1) Distinguish between capital costs (buildings, equipment etc.) and operating costs (salaries, consumable materials etc.) in the numbers.

2) Put in place a policy that treats operating costs as a % of government revenues. (Please note, this must factor in the changing population)

3) Similarly, amortize capital expenditures over the useful life of the equipment and finance with a variation on what used to be called a 'sinking bond fund'. Again, capital expenditures should be planned for and carefully managed as a % of revenues.

4) Put into place endowment funds to feed the "day to day" operating needs. With multi-billion dollar surpluses, taking a few billion and putting it into a well-managed endowment fund (which the government can't cannibalize for other purposes) should create a financial foundation upon which the public health (and education) systems can run for decades with minimal additional drain on variable government revenues. (Please note that Ivy League universities in the states have demonstrated that such a model can be made to work quite effectively)

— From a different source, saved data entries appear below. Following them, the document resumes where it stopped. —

(** Updating an object keeps every location readable. *)
Lemma readable_insert {A} (l : list A) (i j : nat) (x : A) :
  is_Some (l !! j) → is_Some (<[i := x]> l !! j).
Proof. rewrite !lookup_lt_is_Some, length_insert. auto. Qed.

Lemma readable_app {A} (l k : list A) (j : nat) :
  is_Some (l !! j) → is_Some ((l ++ k) !! j).
Proof. rewrite !lookup_lt_is_Some, length_app. lia. Qed.

Section Hashing.
Variable sha1 : string → string.

(** The first loop of [compute_sha] changes the [sha] of tags only. *)
Lemma hash_tags_run (tags : list loc) (h : Heap) :
  Forall (λ l, is_Some (tag_objs h !! l)) tags →
  ∃ T, py_for tags (λ tag, modify_tag tag (Tag_compute_sha sha1)) h
       = Some ((), mkHeap T (list_objs h) (options_objs h)
                          (selection_objs h) (query_objs h))
       ∧ ∀ l : loc, Tag.name <$> T !! l = Tag.name <$> tag_objs h !! l.
Proof.
  revert h. induction tags as [|tag tags IH]; intros h Hall.
  - exists (tag_objs h). rewrite heap_eta. split; reflexivity.
  - apply Forall_cons in Hall as [[x Hx] Hall].
    cbn [py_for]. rewrite (py_bind_run _ _ _ _ _ (modify_tag_run h tag x _ Hx)).
    destruct (IH (mkHeap (<[tag := Tag_compute_sha sha1 x]> (tag_objs h))
                         (list_objs h) (options_objs h) (selection_objs h)
                         (query_objs h))) as (T & Hrun & Hnames).
    { eapply Forall_impl; [exact Hall|]. intros l Hl. cbn.
      apply readable_insert; exact Hl. }
    exists T. split; [exact Hrun|].
    intros l. rewrite Hnames. cbn [tag_objs].
    destruct (decide (tag = l)) as [->|Hne].
    + rewrite list_lookup_insert_eq by (eapply lookup_lt_Some; exact Hx).
      rewrite Hx. reflexivity.
    + rewrite list_lookup_insert_ne by exact Hne. reflexivity.
Qed.

Variable options_as_bytes : gmap string FlagValue → string.
Variable selection_as_bytes : gmap string (list string) → string.
Variable repr : string → string.

Lemma as_bytes_run (self : loc) (h : Heap) (q : Query.t)
    (o : Options.t) (s : Selection.t) :
  query_objs h !! self = Some q →
  options_objs h !! Query.options q = Some o →
  selection_objs h !! Query.selection q = Some s →
  _as_bytes repr self h
  = Some (str_tuple3 repr (Query.require q) (Options.sha o) (Selection.sha s), h).
Proof.
  intros Hq Ho Hs. unfold _as_bytes.
  rewrite (py_bind_run _ _ _ _ _ (get_query_run h self q Hq)).
  rewrite (py_bind_run _ _ _ _ _ (get_options_run h _ o Ho)).
  rewrite (py_bind_run _ _ _ _ _ (get_selection_run h _ s Hs)).
  reflexivity.
Qed.

Lemma compute_sha_run (self : loc) (h : Heap) (q : Query.t)
    (tags : list loc) (o : Options.t) (s : Selection.t) :
  query_objs h !! self = Some q →
  list_objs h !! Query.tags q = Some tags →
  Forall (λ l, is_Some (tag_objs h !! l)) tags →
  options_objs h !! Query.options q = Some o →
  selection_objs h !! Query.selection q = Some s →
  ∃ T, compute_sha sha1 options_as_bytes selection_as_bytes repr self h
       = Some ((), mkHeap T (list_objs h)
                 (<[Query.options q := Options_compute_sha sha1 options_as_bytes o]>
                    (options_objs h))
                 (<[Query.selection q := Selection_compute_sha sha1 selection_as_bytes s]>
                    (selection_objs h))
                 (<[self := Query.set_sha
                              (identity sha1 options_as_bytes selection_as_bytes repr
                                 (Query.require q) (Options.flags o)
                                 (Selection.facets s)) q]>
                    (query_objs h)))
       ∧ ∀ l : loc, Tag.name <$> T !! l = Tag.name <$> tag_objs h !! l.
Proof.
  intros Hq Htags Hall Ho Hs.
  destruct (hash_tags_run tags h Hall) as (T & Hrun & Hnames).
  exists T. split; [|exact Hnames].
  unfold compute_sha.
  rewrite (py_bind_run _ _ _ _ _ (get_query_run h self q Hq)).
  rewrite (py_bind_run _ _ _ _ _ (get_list_run h _ tags Htags)).
  rewrite (py_bind_run _ _ _ _ _ Hrun).
  erewrite py_bind_run by (apply modify_options_run; exact Ho).
  erewrite py_bind_run by (apply modify_selection_run; exact Hs).
  cbn [tag_objs list_objs options_objs selection_objs query_objs].
  erewrite py_bind_run.
  2:{ apply (as_bytes_run self _ q); cbn.
      - exact Hq.
      - apply list_lookup_insert_eq. eapply lookup_lt_Some; exact Ho.
      - apply list_lookup_insert_eq. eapply lookup_lt_Some; exact Hs. }
  erewrite modify_query_run by exact Hq.
  reflexivity.
Qed.

Lemma view_inv (h : Heap) (q : loc) (v : QueryView) :
  view h q = Some v →
  ∃ x tags names o s,
    query_objs h !! q = Some x
    ∧ list_objs h !! Query.tags x = Some tags
    ∧ mapM (λ l, Tag.name <$> tag_objs h !! l) tags = Some names
    ∧ options_objs h !! Query.options x = Some o
    ∧ selection_objs h !! Query.selection x = Some s
    ∧ v = mkQueryView names (Query.transient x) (Query.require x)
                      (Options.flags o) (Selection.facets s).
Proof.
  unfold view. intros H.
  destruct (query_objs h !! q) as [x|] eqn:Hq; [|discriminate].
  cbn [mbind option_bind] in H.
  destruct (list_objs h !! Query.tags x) as [tags|] eqn:Ht; [|discriminate].
  cbn [mbind option_bind] in H.
  destruct (mapM _ tags) as [names|] eqn:Hn; [|discriminate].
  cbn [mbind option_bind] in H.
  destruct (options_objs h !! Query.options x) as [o|] eqn:Ho; [|discriminate].
  cbn [mbind option_bind] in H.
  destruct (selection_objs h !! Query.selection x) as [s|] eqn:Hs; [|discriminate].
  cbn [mbind option_bind] in H. injection H as <-.
  exists x, tags, names, o, s. repeat split; assumption || reflexivity.
Qed.

Lemma view_intro (h : Heap) (q : loc) x tags names o s :
  query_objs h !! q = Some x →
  list_objs h !! Query.tags x = Some tags →
  mapM (λ l, Tag.name <$> tag_objs h !! l) tags = Some names →
  options_objs h !! Query.options x = Some o →
  selection_objs h !! Query.selection x = Some s →
  view h q = Some (mkQueryView names (Query.transient x) (Query.require x)
                               (Options.flags o) (Selection.facets s)).
Proof.
  intros Hq Ht Hn Ho Hs. unfold view.
  rewrite Hq. cbn [mbind option_bind]. rewrite Ht. cbn [mbind option_bind].
  rewrite Hn. cbn [mbind option_bind]. rewrite Ho. cbn [mbind option_bind].
  rewrite Hs. reflexivity.
Qed.

Lemma names_readable (T : list Tag.t) (tags : list loc) (names : list string) :
  mapM (λ l, Tag.name <$> T !! l) tags = Some names →
  Forall (λ l, is_Some (T !! l)) tags.
Proof.
  intros H. assert (is_Some (mapM (λ l, Tag.name <$> T !! l) tags)) as Hsome
    by (rewrite H; eexists; reflexivity).
  apply mapM_is_Some_1 in Hsome.
  eapply Forall_impl; [exact Hsome|].
  intros l Hl. cbn in Hl. apply fmap_is_Some in Hl. exact Hl.
Qed.

Lemma names_ext (T T' : list Tag.t) (tags : list loc) :
  (∀ l : loc, Tag.name <$> T' !! l = Tag.name <$> T !! l) →
  mapM (λ l, Tag.name <$> T' !! l) tags
  = mapM (λ l, Tag.name <$> T !! l) tags.
Proof.
  intros Hext. induction tags as [|l tags IH]; [reflexivity|].
  cbn [mapM]. rewrite Hext, IH. reflexivity.
Qed.

(** [compute_sha] stores the identity of the triple and changes nothing
    that [view] shows. *)
Lemma compute_sha_identity (h : Heap) (q : loc) (v : QueryView) :
  view h q = Some v →
  ∃ h', compute_sha sha1 options_as_bytes selection_as_bytes repr q h
        = Some ((), h')
        ∧ sha_of h' q
          = Some (identity sha1 options_as_bytes selection_as_bytes repr
                    (v_require v) (v_options v) (v_selection v))
        ∧ view h' q = Some v.
Proof.
  intros Hview.
  destruct (view_inv h q v Hview)
    as (x & tags & names & o & s & Hq & Ht & Hn & Ho & Hs & ->).
  destruct (compute_sha_run q h x tags o s Hq Ht (names_readable _ _ _ Hn) Ho Hs)
    as (T & Hrun & Hnames).
  eexists. split; [exact Hrun|].
  assert (q < length (query_objs h)) as Hlt by (eapply lookup_lt_Some; exact Hq).
  split.
  - unfold sha_of. cbn [query_objs].
    rewrite list_lookup_insert_eq by exact Hlt. reflexivity.
  - rewrite (view_intro _ q (Query.set_sha
               (identity sha1 options_as_bytes selection_as_bytes repr
                  (Query.require x) (Options.flags o) (Selection.facets s)) x)
               tags names (Options_compute_sha sha1 options_as_bytes o)
               (Selection_compute_sha sha1 selection_as_bytes s));
      [reflexivity|..]; cbn.
    + apply list_lookup_insert_eq. exact Hlt.
    + exact Ht.
    + rewrite (names_ext _ _ _ Hnames). exact Hn.
    + apply list_lookup_insert_eq. eapply lookup_lt_Some; exact Ho.
    + apply list_lookup_insert_eq. eapply lookup_lt_Some; exact Hs.
Qed.
End Hashing.

End HeapFacts.

(** ** The identity of a query *)

(** C3.  [compute_sha] leaves in the [sha] of a query the hash of the
    triple of its [require], the identity of its options and the identity
    of its selection; two queries that agree on these have the same [sha],
    whatever their tags and their [transient] flag are. *)
Theorem query_sha_ignores_tags sha1 options_as_bytes selection_as_bytes repr
    (h1 h2 : Heap) (q1 q2 : loc) (v1 v2 : QueryView) :
  view h1 q1 = Some v1 →
  view h2 q2 = Some v2 →
  v_require v1 = v_require v2 →
  v_options v1 = v_options v2 →
  v_selection v1 = v_selection v2 →
  ∃ h1' h2',
    compute_sha sha1 options_as_bytes selection_as_bytes repr q1 h1 = Some ((), h1')
    ∧ compute_sha sha1 options_as_bytes selection_as_bytes repr q2 h2 = Some ((), h2')
    ∧ sha_of h1' q1
      = Some (identity sha1 options_as_bytes selection_as_bytes repr
                (v_require v1) (v_options v1) (v_selection v1))
    ∧ sha_of h2' q2 = sha_of h1' q1.
Proof.
  intros Hv1 Hv2 Hr Ho Hs.
  destruct (compute_sha_identity sha1 options_as_bytes selection_as_bytes repr
              h1 q1 v1 Hv1) as (h1' & Hrun1 & Hsha1 & _).
  destruct (compute_sha_identity sha1 options_as_bytes selection_as_bytes repr
              h2 q2 v2 Hv2) as (h2' & Hrun2 & Hsha2 & _).
  exists h1', h2'. repeat split; [exact Hrun1|exact Hrun2|exact Hsha1|].
  rewrite Hsha1, Hsha2, Hr, Ho, Hs. reflexivity.
Qed.


Lemma query_sha_ignores_tags_witness :
  view sample_heap 2 = Some twin_plain
  ∧ view sample_heap 3 = Some twin_tagged
  ∧ ∃ h1' h2',
    compute_sha toy_sha1 toy_options_bytes toy_selection_bytes toy_repr 2 sample_heap
    = Some ((), h1')
    ∧ compute_sha toy_sha1 toy_options_bytes toy_selection_bytes toy_repr 3 sample_heap
      = Some ((), h2')
    ∧ sha_of h1' 2
      = Some (identity toy_sha1 toy_options_bytes toy_selection_bytes toy_repr
                (v_require twin_plain) (v_options twin_plain)
                (v_selection twin_plain))
    ∧ sha_of h2' 3 = sha_of h1' 2.
Proof.
  split; [vm_compute; reflexivity|]. split; [vm_compute; reflexivity|].
  apply (query_sha_ignores_tags toy_sha1 toy_options_bytes toy_selection_bytes
           toy_repr sample_heap sample_heap 2 3 twin_plain twin_tagged).
  - vm_compute. reflexivity.
  - vm_compute. reflexivity.
  - reflexivity.
  - reflexivity.
  - reflexivity.
Defined.

(** ** Composition of queries *)

Section Merge.
Local Close Scope string_scope.

Variable sha1 : string → string.
Variable options_as_bytes : gmap string FlagValue → string.
Variable selection_as_bytes : gmap string (list string) → string.
Variable repr : string → string.
Variable tag_eq : Tag.t → Tag.t → bool.

Ltac simpl_heap :=
  cbn [tag_objs list_objs options_objs selection_objs query_objs].
Tactic Notation "simpl_heap" "in" hyp(H) :=
  cbn [tag_objs list_objs options_objs selection_objs query_objs] in H.
Tactic Notation "simpl_heap" "in" "*" :=
  cbn [tag_objs list_objs options_objs selection_objs query_objs] in *.

Lemma names_run (h : Heap) (tags : list loc) (names : list string) :
  mapM (λ l, Tag.name <$> tag_objs h !! l) tags = Some names →
  py_map (λ tag, t ← get_tag tag; mret (Tag.name t)) tags h = Some (names, h).
Proof.
  revert names. induction tags as [|l tags IH]; intros names H.
  - injection H as <-. reflexivity.
  - cbn [mapM] in H.
    destruct (tag_objs h !! l) as [x|] eqn:Hx; [|discriminate].
    cbn [fmap option_fmap option_map mbind option_bind] in H.
    destruct (mapM _ tags) as [rest|]; [|discriminate].
    cbn in H. injection H as <-.
    cbn [py_map].
    erewrite py_bind_run.
    2:{ erewrite py_bind_run by (apply get_tag_run; exact Hx). reflexivity. }
    erewrite py_bind_run by (apply IH; reflexivity).
    reflexivity.
Qed.

Lemma new_tags_run (names : list string) (h : Heap) :
  py_map (λ name, new_tag (Tag.mk name None)) names h
  = Some (seq (length (tag_objs h)) (length names),
          mkHeap (tag_objs h ++ ((λ name, Tag.mk name None) <$> names))
                 (list_objs h) (options_objs h) (selection_objs h)
                 (query_objs h)).
Proof.
  revert h. induction names as [|name names IH]; intros h.
  - cbn. rewrite app_nil_r, heap_eta. reflexivity.
  - cbn [py_map].
    erewrite py_bind_run by reflexivity.
    erewrite py_bind_run by apply IH.
    cbn. rewrite length_app, <- app_assoc. cbn.
    rewrite Nat.add_1_r. reflexivity.
Qed.

Lemma tags_roundtrip (names : list string) :
  match match names with
        | [] => None
        | [name] => Some (inl name)
        | _ => Some (inr names)
        end
  with
  | None => []
  | Some (inl name) => [name]
  | Some (inr names) => names
  end = names.
Proof. destruct names as [|a [|b names]]; reflexivity. Qed.

Lemma dict_roundtrip {V} (m : gmap string V) `{!Decision (m = ∅)} :
  default ∅ (if bool_decide (m = ∅) then None else Some m) = m.
Proof. case_bool_decide as Hm; [rewrite Hm|]; reflexivity. Qed.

Whether I am talking about education or health care, we must move away from the language of "expenditure" and "cost" and towards the language of "investment" and "return". To talk of these areas as "expenses" is misleading and disingenuous, as it overlooks the intangible returns that come from investing in people.

2 comments:

Anonymous said...

How to Misuse Statistics 101:

In 1956 there was one man performing under the name "Elvis"

In 1977 there were 170.

In 2000 there were 85,000.

At this rate of growth, experts predict that by 2019 Elvis impersonators will make up a third of the world population.

Quixote

Anonymous said...

However, if they don't claim that costs are skyrocketing out of control (even if they caused the increase through short sightedness) then it becomes harder to privitize the service.

So, if we don't underfund health care and education infrastructure, then we can't prove that the private sector can do a better job. The ideological goal of the Alberta PC's is to privitize everything, health, education, roads, you name it. They'll call it "choice" for individuals or "sustainability", but it all comes down to selling off the public sector to whatever company gives the Tories the best campaign contributions.